Troubleshooting your Deployment

So your deployment has failed. What now?

The first thing to remember is that your application may well be running but be unable to give proof of life to the Fly health-checks. These happen as soon as your app is deployed and not passing them causes Fly to kill the latest version of your app that you just deployed and roll back to deploying an older version.

Unless you've not deployed successfully before. In which case it will just fail as there's nothing to roll back to.

Port Checking

So the first thing to check is can your application see the world.

When you deploy, you see a message like:

TCP 80/443 ⇢ 8080

quite early on. This is the Fly services setting and comes from this part for the fly.toml file:

[[services]]
  internal_port = 8080
  protocol = "tcp"

  [[services.ports]]
    handlers = ["http"]
    port = "80"

  [[services.ports]]
    handlers = ["tls", "http"]
    port = "443"

The important part of this is the internal port, in this case, set to 8080.

Now, that means that there must be an open TCP port on port 8080. If you've opened port 80 or 443 on your application, that's likely to be the wrong port.

So, first stop, check what port you have open on your application. If you are using a Dockerfile, also make sure you have EXPOSE port in there. Redeploy and see what happens...

Logs Have Knowledge

Still can't connect? Ok, the first thing to do is look at the logs of the app when it's running. flyctl logs will give you the most recent log entries.

The next question is do the logs say why it is failing?

If you can see messages about the app just exiting, then there's likely a specific app issue, and you'll need to address that and redeploy, BUT...

Host Checking

If there are messages about being unable to bind to a network port or listening to localhost, your problem is different. A lot of frameworks will, in development mode or similar, open a port on the localhost so that the developer can talk to the app.

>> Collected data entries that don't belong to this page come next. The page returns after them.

(** What a whole run of the loop leaves behind. *)
Lemma model_loop_spec models geminiHistory newPromptMsg known st exit st' :
  loop models geminiHistory newPromptMsg known st = (exit, st') ->
  exists tried,
    attempts st' = attempts st ++ tried /\
    (att_model <$> tried) `prefix_of` models /\
    Forall (fun a => att_history a = geminiHistory /\
                     (att_prompt a = Message.content <$> newPromptMsg \/
                      (att_prompt a = None /\ exists err, att_result a = inr err)))
           tried /\
    match exit with
    | Returned text =>
        exists before a, tried = before ++ [a] /\
          forallb rate_limited before = true /\ att_result a = inl text
    | Thrown err =>
        exists before a, tried = before ++ [a] /\
          forallb rate_limited before = true /\
          att_result a = inr err /\ is_rate_limit err = false
    | Finished lastKnownError =>
        att_model <$> tried = models /\ forallb rate_limited tried = true /\
        lastKnownError = last_error known tried
    end.
Proof.
  revert known st exit st'.
  induction models as [|modelName rest IH]; intros known st exit st'.
  - intros [= <- <-]. exists []. rewrite app_nil_r. repeat split; done.
  - destruct (attempt_with modelName geminiHistory newPromptMsg (world st))
      as [[res sent] w'] eqn:Htry.
    pose proof (try_block_prompt _ _ _ _ _ _ _ Htry) as Hsent.
    destruct res as [text|err]; [|destruct (is_rate_limit err) eqn:Hrate].
    + destruct (model_loop_success _ rest _ _ known _ _ _ _ Htry)
        as (st1 & -> & _ & Hatt).
      intros [= <- <-]. eexists [_]. split; [exact Hatt|].
      split; [apply prefix_cons, prefix_nil|].
      split; [apply Forall_singleton; by split|]. by eexists [], _.
    + destruct (model_loop_rate_limited _ rest _ _ known _ _ _ _ Htry Hrate)
        as (st1 & -> & _ & Hatt).
      intros Hrest.
      destruct (IH _ _ _ _ Hrest) as (tried & Htried & Hpre & Hall & Hexit).
      eexists (_ :: tried). rewrite Htried, Hatt, <- app_assoc.
      split; [reflexivity|]. split; [by apply prefix_cons|].
      split; [apply Forall_cons; split; [by split | done]|].
      destruct exit as [text|err'|known'].
      * destruct Hexit as (before & a & -> & Hbefore & Ha).
        eexists (_ :: before), a. repeat split; [|done].
        cbn [forallb rate_limited att_result]. by rewrite Hrate, Hbefore.
      * destruct Hexit as (before & a & -> & Hbefore & Ha).
        eexists (_ :: before), a. repeat split; [| apply Ha | apply Ha].
        cbn [forallb rate_limited att_result]. by rewrite Hrate, Hbefore.
      * destruct Hexit as (Hmodels & Hrl & ->). repeat split.
        -- rewrite fmap_cons. by rewrite Hmodels.
        -- cbn [forallb rate_limited att_result]. by rewrite Hrate, Hrl.
    + destruct (model_loop_non_recoverable _ rest _ _ known _ _ _ _ Htry Hrate)
        as (st1 & -> & _ & Hatt).
      intros [= <- <-]. eexists [_]. split; [exact Hatt|].
      split; [apply prefix_cons, prefix_nil|].
      split; [apply Forall_singleton; by split|]. by eexists [], _.
Qed.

The problem is that no one else can talk to the localhost so although the app may have the right port, it's on the wrong network interface. The Rule of thumb to fix this is to get the app to open up port 8080 on the IP address 0.0.0.0. That's anyone outside the system. Done that? Time to redeploy and hopefully this time you are working.

And how do you know if your app or framework is doing that? A quick check of the code and look for where the web service that listens is stated up - sometimes it'll be just serve() or listen() and what's missing is parameters for the port.

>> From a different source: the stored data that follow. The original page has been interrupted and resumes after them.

(** [str.replace] with an empty [old] puts [new] before every character
    and at the end. *)
Fixpoint intersperse (new s : string) : string :=
  match s with
  | EmptyString => new
  | String c s' => new +:+ String c (intersperse new s')
  end.

(** [s.replace(old, new)] *)
Definition replace (s old new : string) : string :=
  match old with
  | EmptyString => intersperse new s
  | String _ _ => replace_go old new 0 s
  end.

(** Number of positions of [s] at which [old] occurs (overlapping
    occurrences counted). *)
Fixpoint occurrences (s old : string) : nat :=
  match s with
  | EmptyString => 0
  | String _ s' => (if startswith s old then 1 else 0) + occurrences s' old
  end.

Definition is_digit (c : ascii) : bool :=
  let n := nat_of_ascii c in (48 <=? n)%nat && (n <=? 57)%nat.

Fixpoint all_chars (P : ascii -> bool) (s : string) : bool :=
  match s with
  | EmptyString => true
  | String c s' => P c && all_chars P s'
  end.

(** Every non-empty suffix of [s]. *)
Fixpoint suffixes (s : string) : list string :=
  match s with
  | EmptyString => []
  | String _ s' => s :: suffixes s'
  end.

End PyStr.

(** ** The Python world the module lives in *)

(** Tensors are opaque values with a shape; scalars (the entries of the
    bias of [BlindVisualStream]) are opaque as well.  [ForeignExn] are the
    exceptions raised inside third-party code, [is_Exception e] tells
    whether [e] derives from [Exception] (and not only [BaseException]). *)
Class PyWorld := {
  Tensor : Type;
  Scalar : Type;
  tensor_shape : Tensor -> list nat;
  ForeignExn : Type;
  is_Exception : ForeignExn -> bool;
}.

Section Runtime.
Context `{PyWorld}.

Inductive exn :=
| KeyError (key : string)
| TypeError
| IndexError
| AttributeError (attr : string)
| FileNotFoundError (path : string)
| RuntimeError (msg : string)
| UnboundLocalError (var : string)
| Foreign (e : ForeignExn).

Inductive result (A : Type) :=
| Ok (a : A)
| Raise (e : exn).
#[global] Arguments Ok {A} a.
#[global] Arguments Raise {A} e.

#[global] Instance result_bind : MBind result := fun A B k r =>
  match r with
  | Ok a => k a
  | Raise e => Raise e
  end.

(** [d[key]] on a dictionary. *)
Definition getitem {A} (d : gmap string A) (key : string) : result A :=
  match d !! key with
  | Some a => Ok a
  | None => Raise (KeyError key)
  end.

(** [image.size(i)] *)
Definition Tensor_size (t : Tensor) (i : nat) : result nat :=
  match tensor_shape t !! i with
  | Some n => Ok n
  | None => Raise IndexError
  end.

(** A child module: what calling it computes, and its own [state_dict()]. *)
Record Layer := {
  call : Tensor -> Tensor;
  layer_state : list (string * Tensor);
}.

(** [nn.Identity()] *)
Definition Identity : Layer := {| call := fun x => x; layer_state := [] |}.

(** A container module: its children in registration order. *)
Record NNModule := { named_children : list (string * Layer) }.

(** [m.state_dict().items()]: the children's entries, each key prefixed
    with the name of the child. *)
Definition state_dict (m : NNModule) : list (string * Tensor) :=
  flat_map
    (fun '(name, l) => map (fun '(k, t) => (name +:+ "." +:+ k, t)) (layer_state l))
    (named_children m).

(** [setattr(m, name, l)] for a module value: an existing child is replaced
    in place, a new one is registered last. *)
Fixpoint set_child (name : string) (l : Layer) (cs : list (string * Layer))
  : list (string * Layer) :=
  match cs with
  | [] => [(name, l)]
  | (n, l') :: cs' =>
      if String.eqb n name then (n, l) :: cs' else (n, l') :: set_child name l cs'
  end.

Definition lookup_child (name : string) (cs : list (string * Layer)) : option Layer :=
  snd <$> List.find (fun c => String.eqb (fst c) name) cs.

(** What [forward] of an adapter returns: a tensor or a dictionary. *)
Inductive output :=
| OutTensor (t : Tensor)
| OutDict (d : gmap string Tensor).

End Runtime.

(** ** class VisualStream *)

Record VisualStream := { _visual_feature_size : Z }.

Definition VisualStream_init (vfs : Z) : VisualStream :=
  {| _visual_feature_size := vfs |}.

Definition visual_feature_size (self : VisualStream) : Z :=
  _visual_feature_size self.

(** Every subclass holds the base part it inherits. *)
Class IsVisualStream (A : Type) := super : A -> VisualStream.

(** ** class BlindVisualStream *)

Section Blind.
Context `{PyWorld}.

(** [nn.Parameter] holding a two-dimensional tensor of scalars. *)
Record NNParameter := {
  data : list (list Scalar);
  requires_grad : bool;
}.

Record BlindVisualStream := {
  blind_super : VisualStream;
  _bias : NNParameter;
}.

#[global] Instance blind_is_stream : IsVisualStream BlindVisualStream := blind_super.

(** [torch.full((rows, cols), fill_value=v)]; a negative dimension is a
    [RuntimeError]. *)
Definition torch_full (rows cols : Z) (v : Scalar) : result (list (list Scalar)) :=
  if bool_decide (0 <= rows)%Z && bool_decide (0 <= cols)%Z
  then Ok (replicate (Z.to_nat rows) (replicate (Z.to_nat cols) v))
  else Raise (RuntimeError "Trying to create tensor with negative dimension").

(** [t.unsqueeze(0)] on a two-dimensional tensor. *)
Definition unsqueeze0 (t : list (list Scalar)) : list (list (list Scalar)) := [t].

(** [l] repeated [k] times in a row. *)
Definition tile {A} (k : nat) (l : list A) : list A := concat (replicate k l).

(** [t.repeat(a, b, c)] on a three-dimensional tensor. *)
Definition repeat3 (t : list (list (list Scalar))) (a b c : nat)
  : list (list (list Scalar)) :=
  tile a (map (fun plane => tile b (map (tile c) plane)) t).

Definition BlindVisualStream_init (vfs : Z) (bias_value : Scalar)
  : result BlindVisualStream :=
  let base := VisualStream_init vfs in
  t ← torch_full 1 (visual_feature_size base) bias_value;
  Ok {| blind_super := base;
        _bias := {| data := t; requires_grad := false |} |}.

(** [forward] returns its value and the object as the call leaves it. *)
Definition BlindVisualStream_forward (self : BlindVisualStream) (image : Tensor)
  : result (list (list (list Scalar))) * BlindVisualStream :=
  (batch_size ← Tensor_size image 0;
   Ok (repeat3 (unsqueeze0 (data (_bias self))) batch_size 1 1),
   self).

(** The object after a sequence of [forward] calls, one per image. *)
Fixpoint blind_after_calls (self : BlindVisualStream) (images : list Tensor)
  : BlindVisualStream :=
  match images with
  | [] => self
  | image :: rest => blind_after_calls (BlindVisualStream_forward self image).2 rest
  end.

End Blind.

(** ** Third-party libraries *)

(** The file system: the text of each file, by path. *)
Abbreviation FileSystem := (gmap string string).

Section ThirdParty.
Context `{PyWorld}.

(** What [detectron2.model_zoo.get] builds: the parts the adapter reads. *)
Record D2Model := {
  backbone : NNModule;
  roi_heads_res5 : Layer;
}.

(** - [torchvision_models name] is [getattr(torchvision.models, name)]: a
      constructor taking [pretrained], [zero_init_residual] and the
      keyword arguments;
    - [d2mz_get cfg trained fs] is [detectron2.model_zoo.get], which reads
      the config files of [fs];
    - [resource_filename] is [pkg_resources.resource_filename]. *)
Class Libraries := {
  Kwargs : Type;
  torchvision_models : string -> option (bool -> bool -> Kwargs -> ForeignExn + NNModule);
  d2mz_get : string -> bool -> FileSystem -> ForeignExn + D2Model;
  resource_filename : string -> string -> string;
}.

End ThirdParty.

(** ** class TorchvisionVisualStream *)

Section Torchvision.
Context `{PyWorld} `{!Libraries}.

Record TorchvisionVisualStream := {
  tv_super : VisualStream;
  cnn : NNModule;
  _stage_names : list string;
}.

#[global] Instance torchvision_is_stream : IsVisualStream TorchvisionVisualStream := tv_super.

Definition TorchvisionVisualStream_init
    (name : string) (vfs : Z) (pretrained : bool) (kwargs : Kwargs)
  : result TorchvisionVisualStream :=
  let base := VisualStream_init vfs in
  ctor ← match torchvision_models name with
         | Some c => Ok c
         | None => Raise (AttributeError name)
         end;
  model ← match ctor pretrained true kwargs with
          | inr m => Ok m
          | inl e => Raise (Foreign e)
          end;
  let model := {| named_children := set_child "fc" Identity (named_children model) |} in
  Ok {| tv_super := base;
        cnn := model;
        _stage_names := (fun i : nat => "layer" +:+ pretty i) <$> seq 1 4 |}.

(** One turn of the loop of [forward]: [out] is unbound ([None]) before the
    first turn, [acc] is [intermediate_outputs]. *)
Definition forward_step (stage_names : list string) (image : Tensor)
    (idx : nat) (child : string * Layer)
    (st : option Tensor * gmap string Tensor)
  : result (option Tensor * gmap string Tensor) :=
  let '(out, acc) := st in
  let '(name, layer) := child in
  out ← (if (idx =? 0)%nat then Ok (call layer image)
         else match out with
              | Some o => Ok (call layer o)
              | None => Raise (UnboundLocalError "out")
              end);
  Ok (Some out,
      if bool_decide (name ∈ stage_names) then <[name := out]> acc else acc).

(** [for idx, (name, layer) in enumerate(children)], from index [idx] on. *)
Fixpoint forward_loop (stage_names : list string) (image : Tensor)
    (idx : nat) (children : list (string * Layer))
    (st : option Tensor * gmap string Tensor)
  : result (option Tensor * gmap string Tensor) :=
  match children with
  | [] => Ok st
  | child :: rest =>
      st' ← forward_step stage_names image idx child st;
      forward_loop stage_names image (S idx) rest st'
  end.

(** The tensor that leaves a chain of children fed with [x]. *)
Definition feed (children : list (string * Layer)) (x : Tensor) : Tensor :=
  foldl (fun t child => call child.2 t) x children.

(** The stage outputs of a chain of children fed with [x], added to [acc]. *)
Fixpoint collect (stage_names : list string) (x : Tensor)
    (children : list (string * Layer)) (acc : gmap string Tensor)
  : gmap string Tensor :=
  match children with
  | [] => acc
  | (name, layer) :: rest =>
      let out := call layer x in
      collect stage_names out rest
        (if bool_decide (name ∈ stage_names) then <[name := out]> acc else acc)
  end.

As an example, here's a bit of a Fastify node app - it's their hello world.

// Require the framework and instantiate it
const fastify = require('fastify')({ logger: true })

// Declare a route
fastify.get('/', async (request, reply) => {
  return { hello: 'world' }
})

// Run the server!
const start = async () => {
  try {
    await fastify.listen(8080)
    fastify.log.info(`server listening on ${fastify.server.address().port}`)
  } catch (err) {
    fastify.log.error(err)
    process.exit(1)
  }
}
start()

If we build this locally and run it, it works just fine. Deploy it to fly though and we get:

Monitoring Deployment
You can detach the terminal anytime without stopping the deployment

1 desired, 1 placed, 0 healthy, 1 unhealthy
v1 failed - Failed due to unhealthy allocations - no stable job version to auto revert to
***v1 failed - Failed due to unhealthy allocations - no stable job version to auto revert to

That's not good, and there's no obvious reference to a host there. If we look at the fastify listen function though, we find it also takes a second parameter, the hostname as a string. If we just modify that line and add in the "0.0.0.0" host there...

...
const start = async () => {
  try {
    await fastify.listen(8080,"0.0.0.0")
...

And redeploy that, it will work.

Inspecting with SSH

You can use flyctl ssh console to connect to a running instance of your application. If this is your first time using flyctl ssh then you need to run flyctl ssh establish first.

Health checks failing

This problem mainly affects Elixir apps, but if your health checks keep failing during deployment...

[error] Health check status changed 'warning' => 'critical'

You may have to increase the grace period for health checks. For example if it takes about 30 seconds for your application to boot:

  # If you are using tcp_checks
  [[services.tcp_checks]]
    grace_period = "30s"
    ...

  # If you are using http_checks
  [[services.http_checks]]
    grace_period = "30s"
    ...

HTTPS in fly.toml

If you specify in your fly.toml that protocol = "https", this means your application must be serving TLS directly. If you have enabled this, try disabling for debugging.

Are your variables set?

For example if you notice in your logs that the database if failing to connect to DATABASE_URL, make sure that variable is set.

Use these two commands to see environment variables.

flyctl secrets list
flyctl config env